The icon of the feast of the Dormition shows that Christ came with the angels to receive Mary’s soul upon her death.  All the other apostles were present, but St. Thomas did not arrive until three days after her burial.  When the tomb was opened so that he could see her one last time, Mary’s body was gone.  The first one to receive Christ had become the first one to share in His resurrection, to follow Him body and soul into eternal life.  Through Mary, Christ descended to earth.  And now through Christ, Mary has ascended to heaven.  And as she said when she appeared to the apostles the evening of that third day, “Rejoice, I am with you all the days of your lives.”

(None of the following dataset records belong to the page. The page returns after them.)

(** [strip] removes whitespace from both ends and only there: the
    result has none at either end, the text is the result between two
    blank runs, padding a text with whitespace does not change the
    result, and stripping twice is stripping once. *)
Lemma strip_spec (s : string) :
  trimmed (list_ascii_of_string (strip s))
  ∧ (∃ ws1 ws2, blank (list_ascii_of_string ws1) ∧ blank (list_ascii_of_string ws2)
                ∧ s = ws1 +:+ strip s +:+ ws2)
  ∧ (∀ ws1 ws2, blank (list_ascii_of_string ws1) → blank (list_ascii_of_string ws2) →
                strip (ws1 +:+ s +:+ ws2) = strip s)
  ∧ strip (strip s) = strip s.
Proof.
  destruct (chars_strip (list_ascii_of_string s)) as (w1 & w2 & H1 & H2 & Hs & Hc).
  destruct (strip_chars_split (chars (list_ascii_of_string s)))
    as (g1 & g2 & G1 & G2 & Hg & Hh & Hl).
  assert (Hpad : ∀ ws1 ws2, blank (list_ascii_of_string ws1) →
            blank (list_ascii_of_string ws2) → strip (ws1 +:+ s +:+ ws2) = strip s).
  { intros ws1 ws2 B1 B2. unfold strip. f_equal. f_equal.
    rewrite !list_ascii_of_string_app.
    rewrite blank_chars by done.
    rewrite chars_app by (intros c; by apply blank_lead).
    rewrite Hg at 1.
    replace (chars (list_ascii_of_string ws1)
             ++ (g1 ++ strip_chars (chars (list_ascii_of_string s)) ++ g2)
             ++ chars (list_ascii_of_string ws2))
      with ((chars (list_ascii_of_string ws1) ++ g1)
            ++ strip_chars (chars (list_ascii_of_string s))
            ++ (g2 ++ chars (list_ascii_of_string ws2)))
      by (by rewrite <- !app_assoc).
    apply strip_chars_core; [by apply Forall_app|by apply Forall_app|done|done]. }
  split; [|split; [|split]].
  - unfold strip, trimmed. rewrite list_ascii_of_string_of_list_ascii, Hc. done.
  - exists (string_of_list_ascii w1), (string_of_list_ascii w2).
    rewrite !list_ascii_of_string_of_list_ascii. split; [done|]. split; [done|].
    rewrite <- (string_of_list_ascii_of_string s) at 1.
    rewrite <- (string_of_list_ascii_of_string (_ +:+ _)).
    f_equal. rewrite !list_ascii_of_string_app, !list_ascii_of_string_of_list_ascii.
    unfold strip. by rewrite list_ascii_of_string_of_list_ascii.
  - exact Hpad.
  - assert (Hcore : strip_chars (strip_chars (chars (list_ascii_of_string s)))
                    = strip_chars (chars (list_ascii_of_string s))).
    { rewrite <- (app_nil_r (strip_chars (chars (list_ascii_of_string s)))) at 1.
      rewrite <- (app_nil_l (strip_chars (chars (list_ascii_of_string s)) ++ [])).
      by apply strip_chars_core. }
    unfold strip at 1. unfold strip at 1.
    rewrite list_ascii_of_string_of_list_ascii, Hc, Hcore. done.
Qed.

(** ** Reading a time *)

(** A time that parses is a whole minute of one day: its hour is in
    0..23, its minute in 0..59, and [parse_time_hhmm] gives the seconds
    since midnight, at most 23:59. *)
Theorem parse_time_hhmm_range (t : string) (s : Z) :
  parse_time_hhmm t = Some s →
  ∃ h m, time_of_day t = Some (h, m)
    ∧ 0 ≤ h ≤ 23 ∧ 0 ≤ m ≤ 59
    ∧ s = 3600 * h + 60 * m ∧ 0 ≤ s ≤ 86340 ∧ s `mod` 60 = 0.
Proof.
  intros (h & m & Ht & ->)%parse_time_hhmm_Some.
  pose proof (time_of_day_bounds t h m Ht) as [Hh Hm].
  exists h, m. repeat split; try done; try lia.
  replace (3600 * h + 60 * m) with ((60 * h + m) * 60) by lia.
  apply Z_mod_mult.
Qed.

Lemma parse_time_hhmm_range_witness :
  ∃ h m, time_of_day "23:59" = Some (h, m) ∧ 3600 * h + 60 * m = 86340.
Proof.
  destruct (parse_time_hhmm_range "23:59" 86340 eq_refl)
    as (h & m & Ht & _ & _ & Hs & _).
  exists h, m. split; [exact Ht|]. symmetry. exact Hs.
Defined.

(** Every hour 0..23 and minute 0..59 is read back from its text, with
    two digits or, below ten, with one: ["09:05"], ["9:05"], ["09:5"]
    and ["9:5"] are the same time. *)
Theorem time_of_day_spellings (h m : Z) :
  0 ≤ h ≤ 23 → 0 ≤ m ≤ 59 →
  time_of_day (string_of_list_ascii (dec2 h ++ ":"%char :: dec2 m)) = Some (h, m)
  ∧ (h ≤ 9 →
     time_of_day (string_of_list_ascii (digit_char h :: ":"%char :: dec2 m)) = Some (h, m))
  ∧ (m ≤ 9 →
     time_of_day (string_of_list_ascii (dec2 h ++ [":"%char; digit_char m])) = Some (h, m))
  ∧ (h ≤ 9 → m ≤ 9 →
     time_of_day (string_of_list_ascii [digit_char h; ":"%char; digit_char m]) = Some (h, m)).
Proof.
  intros Hh Hm.
  assert (Hall : forallb (λ h, forallb (λ m,
      bool_decide (time_of_day (string_of_list_ascii (dec2 h ++ ":"%char :: dec2 m))
                   = Some (h, m))
      && ((9 <? h) || bool_decide
            (time_of_day (string_of_list_ascii (digit_char h :: ":"%char :: dec2 m))
             = Some (h, m)))
      && ((9 <? m) || bool_decide
            (time_of_day (string_of_list_ascii (dec2 h ++ [":"%char; digit_char m]))
             = Some (h, m)))
      && ((9 <? h) || (9 <? m) || bool_decide
            (time_of_day (string_of_list_ascii [digit_char h; ":"%char; digit_char m])
             = Some (h, m))))
      (seqZ 0 60)) (seqZ 0 24) = true) by (vm_compute; reflexivity).
  rewrite forallb_forall in Hall.
  assert (Hh' : In h (seqZ 0 24)) by (apply list_elem_of_In, elem_of_seqZ; lia).
  specialize (Hall h Hh'). rewrite forallb_forall in Hall.
  assert (Hm' : In m (seqZ 0 60)) by (apply list_elem_of_In, elem_of_seqZ; lia).
  specialize (Hall m Hm').
  apply andb_prop in Hall as [Hall H4]. apply andb_prop in Hall as [Hall H3].
  apply andb_prop in Hall as [H1 H2].
  split; [by apply bool_decide_eq_true in H1|]. split; [|split].
  - intros Hle. apply orb_prop in H2 as [H2|H2]; [apply Z.ltb_lt in H2; lia|].
    by apply bool_decide_eq_true in H2.
  - intros Hle. apply orb_prop in H3 as [H3|H3]; [apply Z.ltb_lt in H3; lia|].
    by apply bool_decide_eq_true in H3.
  - intros Hle1 Hle2. apply orb_prop in H4 as [H4|H4].
    + apply orb_prop in H4 as [H4|H4]; apply Z.ltb_lt in H4; lia.
    + by apply bool_decide_eq_true in H4.
Qed.

Lemma time_of_day_spellings_witness :
  time_of_day "07:03" = Some (7, 3) ∧ time_of_day "7:3" = Some (7, 3).
Proof.
  destruct (time_of_day_spellings 7 3) as (H1 & _ & _ & H4); [lia|lia|].
  split; [exact H1|]. apply H4; lia.
Defined.

Lemma is_char_eq (c : ascii) (g : char) : is_char c g = true → g = [c].
Proof. destruct g as [|x [|? ?]]; try done. simpl. by intros ->%Ascii.eqb_eq. Qed.

Lemma is_char_digit (g : char) :
  is_char "2" g = true → is_digit g = true ∧ digit_val g = 2.
Proof. intros ->%is_char_eq. done. Qed.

Our Lady the Theotokos is herself an icon of our salvation.  She models for us what it means to accept Christ and to love and serve Him.  Her death and ascension are reminders of our destiny, of our hope, for the fullness of eternal life in the Kingdom.  And now she is with the Lord in heaven, praying for us—for the Church and the entire world-- interceding with her Son on our behalf with the boldness of a mother—the same boldness that she demonstrated in asking Christ’s to help with the shortage of wine at the wedding in Cana of Galilee.  That was His first miracle in John’s gospel, and He did it upon the request of His mother, even as He continues to respond to her prayers.  

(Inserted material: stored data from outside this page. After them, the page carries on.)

(** [only P m]: every error that [m] can report satisfies [P]. *)
Definition only {S E A} (P : E → Prop) (m : M S E A) : Prop :=
  ∀ s e s', m s = (Err e, s') → P e.
Lemma only_bind {S E A B} P (m : M S E A) (k : A → M S E B) :
  only P m → (∀ a, only P (k a)) → only P (bind m k).
Proof. intros Hm Hk s e s' [(a & s1 & _ & Hr)|(e' & Hr & [= ->])]%bind_cases; [by eapply Hk|by eapply Hm]. Qed.
Lemma only_ret {S E A} P (a : A) : only P (ret (S:=S) (E:=E) a).
Proof. intros s e s' [=]. Qed.
Lemma only_fail {S E A} (P : E → Prop) e : P e → only P (fail (S:=S) (A:=A) e).
Proof. by intros He s e' s' [= <- _]. Qed.
Lemma only_lift {S E A} (P : E → Prop) (r : result E A) :
  (∀ e, r = Err e → P e) → only P (lift_result (S:=S) r).
Proof. intros He s e s' [= Hr ->]. auto. Qed.
Lemma only_ok_or {S E A} (P : E → Prop) (o : option A) e : P e → only P (lift_result (S:=S) (ok_or o e)).
Proof. intros He. apply only_lift. intros e'. destruct o; by intros [= <-]. Qed.
Lemma only_map_err {S E F A} (P : F → Prop) (f : E → F) (m : M S E A) :
  (∀ e, P (f e)) → only P (map_err f m).
Proof. intros Hf s e s' (e0 & _ & ->)%map_err_err. auto. Qed.
Lemma only_mfor {S E A B} P (f : B → A → M S E B) b l : (∀ b x, only P (f b x)) → only P (mfor f b l).
Proof.
  intros Hf. revert b. induction l as [|x l IH]; intros b; simpl; [apply only_ret|].
  apply only_bind; auto.
Qed.
Lemma only_instant {E} P : only P (instant_now (E:=E)).
Proof. intros s e s' [=]. Qed.
Lemma only_system {E} P : only P (system_now (E:=E)).
Proof. intros s e s' [=]. Qed.
Lemma only_impl {S E A} (P Q : E → Prop) (m : M S E A) : (∀ e, P e → Q e) → only P m → only Q m.
Proof. intros HPQ Hm s e s' Hr. by eapply HPQ, Hm. Qed.
(** Case analysis of what only reports known errors. *)
#[export] Hint Resolve only_ret only_fail only_ok_or only_map_err only_mfor only_instant only_system : broker.
#[export] Hint Extern 2 (only _ (match ?x with _ => _ end)) => destruct x : broker.
#[export] Hint Extern 2 (only _ (bind _ _)) => apply only_bind; [|intros] : broker.

(** A successful loop: an invariant of the items processed so far and the
    accumulator holds of all the items at the end. *)
Lemma mfor_ok_ind {S E A B} (P : list A → B → Prop) (f : B → A → M S E B) acc l s r s' :
  mfor f acc l s = (Ok r, s') → P [] acc →
  (∀ prior x acc s acc' s', P prior acc → f acc x s = (Ok acc', s') → P (prior ++ [x]) acc') →
  P l r.
Proof.
  intros Hrun H0 Hstep. change l with ([] ++ l). revert acc s Hrun H0. generalize ([] : list A) as prior.
  induction l as [|x l IH]; intros prior acc s Hrun HP; simpl in Hrun.
  - apply ret_ok in Hrun as [-> _]. by rewrite app_nil_r.
  - apply bind_ok in Hrun as (acc' & s1 & Hf & Hrun).
    replace (prior ++ x :: l) with ((prior ++ [x]) ++ l) by (by rewrite <- app_assoc).
    eauto.
Qed.
Lemma mcollect_ok {S E A B} (f : A → M S E B) l s ys s' :
  mcollect f l s = (Ok ys, s') → Forall2 (λ x y, ∃ s s', f x s = (Ok y, s')) l ys.
Proof.
  revert s ys. induction l as [|x l IH]; intros s ys Hrun; simpl in Hrun.
  - apply ret_ok in Hrun as [-> _]. constructor.
  - invert_run Hrun. constructor; eauto.
Qed.

(** The same for a pure [Result]. *)
Ltac invert_ok H :=
  repeat match type of H with
  | rbind _ _ = Ok _ =>
      let a := fresh "a" in let R := fresh "R" in
      apply rbind_ok in H as (a & R & H); try norm_run R
  | (if ?b then Err _ else _) = Ok _ =>
      let C := fresh "C" in destruct b eqn:C; [discriminate H|]
  | (if ?b then _ else Err _) = Ok _ =>
      let C := fresh "C" in destruct b eqn:C; [|discriminate H]
  end.

Lemma outcome_run {S A E F} (m : M S E A) w r w' : outcome (F:=F) m w = (Ok r, w') → m w = (r, w').
Proof. unfold outcome. destruct (m w). by intros [= -> ->]. Qed.

(** ** A calculus of effects

    [keeps R m]: every run of [m], whatever its outcome, relates the states before
    and after it by [R]. *)

Definition keeps {S E A} (R : S → S → Prop) (m : M S E A) : Prop :=
  ∀ w x w', m w = (x, w') → R w w'.
Lemma keeps_ret {S E A} (R : S → S → Prop) `{!PreOrder R} (a : A) : keeps (E:=E) R (ret a).
Proof. intros w x w' [= _ <-]. done. Qed.
Lemma keeps_fail {S E A} (R : S → S → Prop) `{!PreOrder R} (e : E) : keeps (A:=A) R (fail e).
Proof. intros w x w' [= _ <-]. done. Qed.
Lemma keeps_lift {S E A} (R : S → S → Prop) `{!PreOrder R} (r : result E A) : keeps R (lift_result r).
Proof. intros w x w' [= _ <-]. done. Qed.
Lemma keeps_bind {S E A B} (R : S → S → Prop) `{!PreOrder R} (m : M S E A) (k : A → M S E B) :
  keeps R m → (∀ a, keeps R (k a)) → keeps R (bind m k).
Proof.
  intros Hm Hk w x w' [(a & w1 & H1 & H2)|(e & H1 & ->)]%bind_cases; [|by eapply Hm].
  etrans; [by eapply Hm|by eapply Hk].
Qed.
Lemma keeps_map_err {S E F A} (R : S → S → Prop) (f : E → F) (m : M S E A) : keeps R m → keeps R (map_err f m).
Proof. intros Hm w x w'. unfold map_err. destruct (m w) as [[a|e] w1] eqn:E1; intros [= _ <-]; by eapply Hm. Qed.
Lemma keeps_outcome {S E F A} (R : S → S → Prop) (m : M S E A) : keeps R m → keeps (E:=F) R (outcome m).
Proof. intros Hm w x w'. unfold outcome. destruct (m w) as [r w1] eqn:E1. intros [= _ <-]. by eapply Hm. Qed.
Lemma keeps_mfor {S E A B} (R : S → S → Prop) `{!PreOrder R} (f : B → A → M S E B) b l :
  (∀ b x, keeps R (f b x)) → keeps R (mfor f b l).
Proof.
  intros Hf. revert b. induction l as [|x l IH]; intros b; simpl; [by apply keeps_ret|].
  apply keeps_bind; [done|apply Hf|]. intros a. apply IH.
Qed.
(** A successful loop: an invariant of the items done, the accumulator and the
    state; each turn knows what is still to happen to the state. *)
Lemma mfor_run_ind {S E A B} (R : S → S → Prop) `{!PreOrder R} (P : list A → B → S → Prop) (f : B → A → M S E B) acc l w r w' :
  (∀ b x, keeps R (f b x)) → mfor f acc l w = (Ok r, w') → P [] acc w →
  (∀ prior x acc w1 acc' w2, x ∈ l → P prior acc w1 → f acc x w1 = (Ok acc', w2) → R w2 w' → P (prior ++ [x]) acc' w2) →
  P l r w'.
Proof.
  intros Hk Hrun H0 Hstep.
  assert (∀ rest prior acc w, rest ⊆ l → mfor f acc rest w = (Ok r, w') → P prior acc w → P (prior ++ rest) r w') as Hgen;
    [|by eapply (Hgen l [])].
  clear acc w Hrun H0. intros rest. induction rest as [|x rest IH]; intros prior acc w Hsub Hrun HP; simpl in Hrun.
  - apply ret_ok in Hrun as [-> ->]. by rewrite app_nil_r.
  - apply bind_ok in Hrun as (acc' & w1 & Hf & Hrun).
    replace (prior ++ x :: rest) with ((prior ++ [x]) ++ rest) by (by rewrite <- app_assoc).
    eapply IH; [set_solver|done|]. eapply Hstep; [set_solver|done|done|].
    by eapply keeps_mfor, Hrun.
Qed.
(** A loop that fails: the turn that failed. *)
Lemma mfor_err {S E A B} (R : S → S → Prop) `{!PreOrder R} (f : B → A → M S E B) acc l w e w' :
  (∀ b x, keeps R (f b x)) → mfor f acc l w = (Err e, w') →
  ∃ acc1 x w1, x ∈ l ∧ R w w1 ∧ f acc1 x w1 = (Err e, w').
Proof.
  intros Hk. revert acc w. induction l as [|x l IH]; intros acc w Hrun; [done|]. simpl in Hrun.
  apply bind_cases in Hrun as [(acc1 & w1 & Hf & Hrun)|(e' & Hf & [= ->])].
  - apply IH in Hrun as (acc2 & y & w2 & Hy & Hw & Hfy). exists acc2, y, w2. split; [by right|].
    split; [etrans; [by eapply Hk|done]|done].
  - exists acc, x, w. split; [by left|done].
Qed.
Lemma keeps_mono {S E A} (R R' : S → S → Prop) (m : M S E A) :
  (∀ w w', R w w' → R' w w') → keeps R m → keeps R' m.
Proof. intros HRS Hm w x w' Hr. eapply HRS, Hm, Hr. Qed.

No, we cannot fully understand the mystery of the eternal Son of God having a human mother or of their relationship to one another.  For these amazing truths are part of the great miracle of the Incarnation:  that Christ really did become one of us in order to make us partakers of the divine nature, in order to bring us into His eternal life.  And Mary the Theotokos is the prime example of one who is truly united with Christ, who shines with His holiness.  Throughout her life, she led the way in loving and serving Christ; and upon her death, she led the way into the life of the Kingdom.    
            If we want to follow her example of participating so fully in the life of God, we need to take our Lord’s miraculous feeding of the Five Thousand as a model for our lives.  A hungry multitude needed to be fed and all that the disciples could collect were five loaves and two fish.  That was not very much, but it was all that they had and they offered it to the Savior for Him to bless.  He did so and there was so much food that twelve basketsful were left over.

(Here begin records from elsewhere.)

(* ===== verification/LocalBearer.v ===== *)
(** * Local bearers

    crates/broker-control/src/local_bearer.rs, local_bearer_verifier.rs and
    service/local_bearer_verifier.rs: the stored state of an opaque local
    credential, and the verifier that turns a raw bearer into a
    [VerifiedLocalBearer] with an immutable pair of expiries. *)

From S2P Require Import Prelude RustStr Order Control.

(** ** Data *)

Definition LOCAL_ISSUER : string := "local".

Inductive LocalIdentityKind := Human | Service.
Inductive LocalBearerKind := Access | ServiceCredential.
#[global] Instance LocalBearerKind_eq_dec : EqDecision LocalBearerKind.
Proof. solve_decision. Defined.

Inductive LocalBearerStateError :=
| LBS_InvalidLimits | LBS_ReadLimitExceeded | LBS_MalformedStored
| LBS_Control (e : ControlError).

Inductive LocalBearerVerificationError :=
| LBV_Unauthenticated
| LBV_State (e : LocalBearerStateError)
| LBV_Control (e : ControlError).

(** [From<LocalBearerStateError>] *)
Definition LBV_from_state (e : LocalBearerStateError) : LocalBearerVerificationError :=
  match e with
  | LBS_Control e => LBV_Control e
  | other => LBV_State other
  end.

Record LocalBearerUser := {
  lu_username : string;
  lu_subject : string;
  lu_kind : LocalIdentityKind;
  lu_name : string;
  lu_email : string;
  lu_organization : string;
  lu_teams : list string;
  lu_revision : Z;
}.
Definition lu_issuer (_ : LocalBearerUser) : string := LOCAL_ISSUER.

Record LocalBearerState := {
  lb_kind : LocalBearerKind;
  lb_audience : string;
  lb_raw_scopes : list string;
  lb_expires_at : Z;
  lb_revoked_at : option Z;
  lb_user : LocalBearerUser;
}.

Record VerifiedLocalBearer := {
  vl_user : LocalBearerUser;
  vl_kind : LocalBearerKind;
  vl_audience : string;
  vl_scopes : list string;
  vl_expires_at : Z;
  vl_verified_at : Z;
  vl_expires_utc : Z;
  vl_expires_mono : Z;
}.
Definition current_local_user (p : VerifiedLocalBearer) : LocalBearerUser := vl_user p.
Definition vl_authentication_expiry (p : VerifiedLocalBearer) : Z * Z :=
  (vl_expires_utc p, vl_expires_mono p).

(** ** Operations *)

(** [VerifiedLocalBearer::new]: the microseconds left at [now] are added to the
    monotonic [anchor]. *)
Definition VerifiedLocalBearer_new (state : LocalBearerState) (now anchor : Z)
    : result LocalBearerVerificationError VerifiedLocalBearer :=
  let remaining := (lb_expires_at state - now)%Z in
  if negb ((- 2 ^ 63 <=? remaining)%Z && (remaining <=? I64_MAX)%Z && (0 <? remaining)%Z)
  then Err LBV_Unauthenticated else
  if (lb_expires_at state <? 0)%Z then Err (LBV_Control CE_Clock) else
  let! expires_utc := ok_or (checked_add_time UNIX_EPOCH (lb_expires_at state * 1000)) (LBV_Control CE_Clock) in
  let! expires_mono := ok_or (checked_add_time anchor (remaining * 1000)) (LBV_Control CE_Clock) in
  let! verified_at := ok_or (TimestampMicros_new now) (LBV_Control CE_Clock) in
  Ok {| vl_user := lb_user state;
        vl_kind := lb_kind state;
        vl_audience := lb_audience state;
        vl_scopes := normalize (lb_raw_scopes state);
        vl_expires_at := lb_expires_at state;
        vl_verified_at := verified_at;
        vl_expires_utc := expires_utc;
        vl_expires_mono := expires_mono |}.

Definition vl_expired_at (p : VerifiedLocalBearer) (utc_micros mono : Z) : bool :=
  (vl_expires_at p <=? utc_micros)%Z || (vl_expires_mono p <=? mono)%Z.

Definition set_verified_at (p : VerifiedLocalBearer) (now : Z) : VerifiedLocalBearer :=
  {| vl_user := vl_user p; vl_kind := vl_kind p; vl_audience := vl_audience p;
     vl_scopes := vl_scopes p; vl_expires_at := vl_expires_at p; vl_verified_at := now;
     vl_expires_utc := vl_expires_utc p; vl_expires_mono := vl_expires_mono p |}.

(** [VerifiedLocalBearer::finish]: returns the updated proof. *)
Definition vl_finish (p : VerifiedLocalBearer) (now : Z)
    : M clock LocalBearerVerificationError VerifiedLocalBearer :=
  let? mono := instant_now in
  if vl_expired_at p now mono then fail LBV_Unauthenticated else
  match TimestampMicros_new now with
  | Some t => ret (set_verified_at p t)
  | None => fail (LBV_Control CE_Clock)
  end.

Definition bearer_kind (raw : string) : option LocalBearerKind :=
  if starts_with raw "gb_at_" then Some Access
  else if starts_with raw "gb_sc_" then Some ServiceCredential
  else None.

Definition validate_state (state : LocalBearerState) (audience : string) (required : list string)
    (now : Z) : result LocalBearerVerificationError unit :=
  if negb (str_eqb (lb_audience state) (trim audience))
     || (match lb_revoked_at state with Some _ => true | None => false end)
     || (lb_expires_at state <=? now)%Z
     || existsb (λ r, negb (existsb (λ stored, str_eqb stored r) (lb_raw_scopes state)))
          (List.filter (λ s, negb (is_empty s)) (trim <$> required))
  then Err LBV_Unauthenticated
  else Ok tt.

Section verify.
(** The token digest (keyed by the deployment pepper) and the bounded SQL read
    of the credential row.  The read is the only suspension point of [verify],
    so the enclosing [timeout_at] shows up as a deadline error of the read. *)
Context (digest : LocalBearerKind → string → option string)
        (read_state : string → LocalBearerKind → Z
                      → M clock LocalBearerStateError (option LocalBearerState)).

Definition verify_local_bearer (operation_timeout : Z) (audience raw : string)
    (required_scopes : list string) (caller : Z)
    : M clock LocalBearerVerificationError VerifiedLocalBearer :=
  let? stop := map_err LBV_Control (bounded_deadline caller operation_timeout) in
  let? kind := lift_result (ok_or (bearer_kind raw) LBV_Unauthenticated) in
  let? digest := lift_result (ok_or (digest kind raw) LBV_Unauthenticated) in
  let? found := map_err LBV_from_state (read_state digest kind stop) in
  let? state := lift_result (ok_or found LBV_Unauthenticated) in
  let? now := map_err LBV_Control now_micros in
  do? lift_result (validate_state state audience required_scopes now) in
  let? anchor := instant_now in
  let? now := map_err LBV_Control now_micros in
  let? verified := lift_result (VerifiedLocalBearer_new state now anchor) in
  let? now := map_err LBV_Control now_micros in
  let? verified := vl_finish verified now in
  let? mono := instant_now in
  if (stop <=? mono)%Z then fail (LBV_Control CE_Deadline) else ret verified.
End verify.

(** ** Lemmas *)

Lemma validate_state_ok state audience required now :
  validate_state state audience required now = Ok tt ↔
  lb_audience state = trim audience ∧ lb_revoked_at state = None ∧
  (now < lb_expires_at state)%Z ∧
  ∀ r, r ∈ required → trim r ≠ "" → trim r ∈ lb_raw_scopes state.
Proof.
  unfold validate_state.
  set (bad := existsb _ _).
  assert (bad = false ↔ ∀ r, r ∈ required → trim r ≠ "" → trim r ∈ lb_raw_scopes state) as Hbad.
  { unfold bad. rewrite <- not_true_iff_false, existsb_elem. split.
    - intros H r Hr Hne. destruct (decide (trim r ∈ lb_raw_scopes state)) as [|Hnot]; [done|].
      exfalso. apply H. exists (trim r). split.
      + apply list_elem_of_In, filter_In. split.
        * apply list_elem_of_In, list_elem_of_fmap. eauto.
        * by destruct (trim r).
      + apply negb_true_iff, not_true_iff_false. rewrite existsb_elem.
        intros (x & Hx & ->%str_eqb_eq). done.
    - intros H (x & Hx & Hn). apply list_elem_of_In, filter_In in Hx as [Hx He].
      apply list_elem_of_In, list_elem_of_fmap in Hx as (r & -> & Hr).
      apply negb_true_iff, not_true_iff_false in Hn. apply Hn, existsb_elem.
      exists (trim r). split; [|apply str_eqb_refl]. apply H; [done|]. by destruct (trim r). }
  destruct (str_eqb (lb_audience state) (trim audience)) eqn:Ha; simpl.
  2: { apply str_eqb_neq in Ha. naive_solver. }
  apply str_eqb_eq in Ha.
  destruct (lb_revoked_at state); simpl; [naive_solver|].
  destruct (lb_expires_at state <=? now)%Z eqn:He; simpl; bool_to_prop.
  { split; [done|]. intros. lia. }
  destruct bad eqn:Hb; simpl; [naive_solver|].
  split; [|done]. intros _. repeat split; try done. by apply Hbad.
Qed.

Lemma VerifiedLocalBearer_new_ok state now anchor v :
  VerifiedLocalBearer_new state now anchor = Ok v →
  vl_user v = lb_user state ∧ vl_kind v = lb_kind state ∧ vl_audience v = lb_audience state ∧
  vl_scopes v = normalize (lb_raw_scopes state) ∧ vl_expires_at v = lb_expires_at state ∧
  vl_expires_utc v = (lb_expires_at state * 1000)%Z ∧
  vl_expires_mono v = (anchor + (lb_expires_at state - now) * 1000)%Z ∧
  (0 ≤ now < lb_expires_at state)%Z.
Proof.
  unfold VerifiedLocalBearer_new, checked_add_time, TimestampMicros_new, UNIX_EPOCH. intros H.
  case_hyp H; [done|]. case_hyp H; [done|]. bool_to_prop.
  case_hyp H; simpl in H; [|done]. case_hyp H; simpl in H; [|done].
  case_hyp H; simpl in H; [done|]. simplify_eq. simpl. bool_to_prop. repeat split; lia.
Qed.

Lemma vl_finish_ok p now c v c' :
  vl_finish p now c = (Ok v, c') →
  v = set_verified_at p now ∧ c' = advance c ∧
  (now < vl_expires_at p)%Z ∧ (mono_at c (tick c) < vl_expires_mono p)%Z.
Proof.
  unfold vl_finish, vl_expired_at, TimestampMicros_new. intros H. invert_run H.
  case_hyp C0; [done|]. simplify_eq. bool_to_prop. done.
Qed.

Lemma required_in_normalized r scopes : trim r ≠ "" → trim r ∈ scopes → trim r ∈ normalize scopes.
Proof. intros Hne Hin. apply elem_of_normalize. split; [done|]. exists (trim r). by rewrite trim_idemp. Qed.

(** ** Properties *)


Definition sample_user : LocalBearerUser :=
  {| lu_username := "alice"; lu_subject := "alice-subject"; lu_kind := Human; lu_name := "";
     lu_email := ""; lu_organization := "org/team"; lu_teams := ["dev"]; lu_revision := 1 |}.
Definition sample_state : LocalBearerState :=
  {| lb_kind := Access; lb_audience := "aud"; lb_raw_scopes := [" padded "; "exact"];
     lb_expires_at := 100; lb_revoked_at := None; lb_user := sample_user |}.
Definition sample_clock : clock := {| mono_at := λ n, Z.of_nat n; utc_at := λ _, 5000%Z; tick := 0 |}.


(** Finishing a proof never changes what it authenticates: the user, the
    audience, the scopes and both expiries stay those of the verification, and
    it succeeds only while neither expiry has been reached. *)
Theorem vl_finish_never_renews p now c v c' :
  vl_finish p now c = (Ok v, c') →
  vl_user v = vl_user p ∧ vl_audience v = vl_audience p ∧ vl_scopes v = vl_scopes p ∧
  vl_authentication_expiry v = vl_authentication_expiry p ∧ vl_expires_at v = vl_expires_at p ∧
  vl_expired_at p now (mono_at c (tick c)) = false.
Proof.
  intros H. pose proof H as (-> & _ & H1 & H2)%vl_finish_ok. repeat split; try done.
  unfold vl_expired_at. apply orb_false_iff. split; apply Z.leb_gt; lia.
Qed.

Definition sample_proof : VerifiedLocalBearer :=
  {| vl_user := sample_user; vl_kind := Access; vl_audience := "aud"; vl_scopes := ["exact"];
     vl_expires_at := 100; vl_verified_at := 5; vl_expires_utc := 100000; vl_expires_mono := 95001 |}.
Lemma vl_finish_never_renews_witness :
  ∃ v c', vl_finish sample_proof 7 sample_clock = (Ok v, c') ∧ vl_scopes v = ["exact"].
Proof.
  eexists _, _. split; [vm_compute; reflexivity|].
  edestruct (vl_finish_never_renews sample_proof 7 sample_clock) as (_ & _ & Hs & _);
    [vm_compute; reflexivity|]. exact Hs.
Defined.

            Of course, this story reminds us of the Last Supper, when Christ took bread and blessed, broke, and gave it back to His disciples as His own Body.  And now He does something similar, taking a humble offering and miraculously making it more than it would have otherwise been. 
            Because of her prominence in our faith, we sometimes forget how humble, obscure, and seemingly unimportant the Theotokos was in her time and place.  Even though she grew up in the Temple, she was just a young girl without much standing or significance in her society.  She was an unmarried virgin when the Archangel Gabriel was sent to convey the news that she was to become the mother of the Messiah.  She did not fit with the conventional expectations for women to become wives and mothers and to play their role in the ongoing life of the Jewish people.  Her miraculous pregnancy was viewed as a scandal and she could have easily been killed as a result.
            During our Lord’s earthly ministry, there must have been those who looked down upon her as the mother of that crazy rabbi who threatened the established religious order.  Since Christ was crucified as a traitor and a blasphemer, she was surely guilty by association in the eyes of many.  Her life was extraordinarily difficult and she was never one of the powerful and privileged of her society.
            But what the Theotokos did do in her humility, obscurity, and weakness was to say “yes” to God with every ounce of her being.  She obeyed the Lord without reservation, offering every dimension of her life to Him with a pure heart.  And through her complete obedience, the Son of God became a human being and salvation has come to the world.  Mary is not a goddess, but a human being.  She also needed a Savior, for she could not conquer death or unite humanity and divinity by her own power.  And her offering of herself to Him plays a crucial role in our salvation.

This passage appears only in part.